On entend par conditions individuelles de travail, les conditions liées au contrat de travail d'un travailleur pris individuellement. Le cessionnaire est tenu de respecter les droits des travailleurs tels que la rémunération, les éventuels avantages[5], ,les responsabilités du travailleur, la fonction[6] et les conditions de travail[7], l'ancienneté[8], le statut du travailleur[9], etc…
A l’inverse, les régimes complémentaires de prévoyance sociale (assurance groupe et fonds de pension) qui ne sont pas basés sur une convention collective de travail ne doivent pas être maintenus[10].
Les conditions collectives de travail à respecter peuvent avoir été fixées par :
- des conventions collectives de travail sectorielles ou d’entreprise ;
- les dispositions du règlement de travail de l’entreprise cédante qui sont considérées comme intégrées dans le contrat de travail ;
- l’usage en vigueur au sein de l’entreprise cédante.
Sur la base de la loi sur les conventions collectives de travail, l’entreprise cessionnaire est tenue de respecter les conventions collectives sectorielles et d’entreprise d’application dans l’entreprise cédante jusqu’à ce qu’elles cessent de produire leurs effets[11].
Par contre, les dispositions d’une CCT qui ont été incorporées automatiquement dans les contrats de travail, continuent à sortir leurs effets même après que ces CCT ont cessé de produire leurs effets.
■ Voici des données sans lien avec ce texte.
(** * birdnest: the no-drone-zone (NDZ) violation monitor

    A shallow embedding of [backend/src/NDZviolationMonitoring.ts].  The
    repository carries two revisions of the class [NDZViolationMonitor];
    the parts they share are modelled once, the parts that differ live in
    the modules [V1] (first revision) and [V2] (second revision).

    Modelling choices:
    - a JavaScript [number] holding a coordinate or a distance is an IEEE 754
      binary64 value, i.e. a primitive [float];
    - a [Date] is its time value in milliseconds ([getTime()]), a [Z];
    - [this.violations] is a [list]; the objects it holds are mutated in
      place by the source, which is modelled by updating the list at the index
      of the object;
    - the object built by [Object.fromEntries] is a [gmap] from serial
      numbers to such indices;
    - every network answer is an input of the model, and the requests a call
      issues are returned next to the new state;
    - the answer of the feed is the [<capture>] element of the XML document;
      what [xmlParser.parse] makes of its [<drone>] children depends on their
      number, since the parser is built without the [isArray] option: no
      property for none, the object of the drone for one, an array for two
      or more;
    - an exception that ends [checkNewViolations] rejects the promise of the
      call, which nothing awaits; the model goes on with the monitor as the
      call left it (should the runtime end the process instead, what the
      process does is the beginning of a run of the model);
    - an [async] method is run to completion: the awaited answers are there
      when the method asks for them, and no other callback runs in between;
    - a [setTimeout] callback is kept by the time at which it is due, and
      runs before the first call made at or after that time;
    - the callback of [setInterval] calls [checkNewViolations] without
      awaiting it: the call returns at its first [await], and what follows
      the [await] runs after [removeTooOldViolations]. *)

From Stdlib Require Import ZArith Floats Lia.
From stdpp Require Import base option strings list gmap.

(** ** Numbers *)

Module Number.

Definition number := float.

(** [a <= b] on JavaScript numbers: false as soon as one side is NaN. *)
Definition le (a b : number) : bool := (a <=? b)%float.

(** [a ** 2], taken as the correctly rounded square of [a]. *)
Definition sq (a : number) : number := (a * a)%float.

(** NaN is the one number that is not [<=] itself. *)
Definition isNaN (a : number) : bool := negb (le a a).

End Number.

Abbreviation number := Number.number.

(** ** Data model *)

Record PilotInfo := {
  firstName : string;
  lastName : string;
  phoneNumber : string;
  email : string }.

(** [interface NDZViolation]; [pilot] is [null] when it is [None]. *)
Record NDZViolation := {
  serialNumber : string;
  closestDistanceInMm : number;
  pilot : option PilotInfo;
  latestCaptureDateAndTime : Z }.

(** One [drone] entry of the parsed report. *)
Record Drone := {
  droneSerialNumber : string;
  positionX : number;
  positionY : number }.

(** The [<capture>] element of the feed: the attribute
    [snapshotTimestamp], read through [new Date(...)], and the [<drone>]
    children in the order of the document. *)
Record Capture := {
  snapshotTimestamp : Z;
  drone : list Drone }.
Ces dispositions incorporées dans les contrats de travail peuvent être modifiées ou supprimées uniquement par un accord entre travailleur et employeur ou par CCT d’entreprise. Cette possibilité donne au cessionnaire un moyen pour harmoniser les conditions de certaines catégories de travailleurs.
Quid en cas de changement de commission paritaire ?
Un problème se pose néanmoins lorsque le transfert entraîne une modification de la commission paritaire. La jurisprudence semble partagée sur le sujet. La position adoptée le plus souvent par la jurisprudence est la suivante[12] :
Sur la base des dispositions de la loi sur les conventions collectives de travail et les commissions paritaires[13], le nouvel employeur est tenu de respecter la CCT qui liait l'ancien employeur, jusqu'à ce qu'elle cesse de produire ses effets. Dans la situation où le cessionnaire appartient à une nouvelle commission paritaire, les conventions collectives du secteur auquel appartient le cédant cessent de s’appliquer du fait que le cessionnaire ne fait pas partie de la commission paritaire du cédant. D’autant plus que l’application d’une CCT sectorielle est, par définition, limitée aux employeurs et travailleurs qui ressortent sous la compétence d’une commission paritaire spécifique. Il en résulte que le cessionnaire n’est plus tenu de respecter les CCT sectorielles de la commission paritaire du cédant[14]. C’est la thèse suivie par la jurisprudence, la doctrine et le SPF Emploi, Travail et Concertation sociale.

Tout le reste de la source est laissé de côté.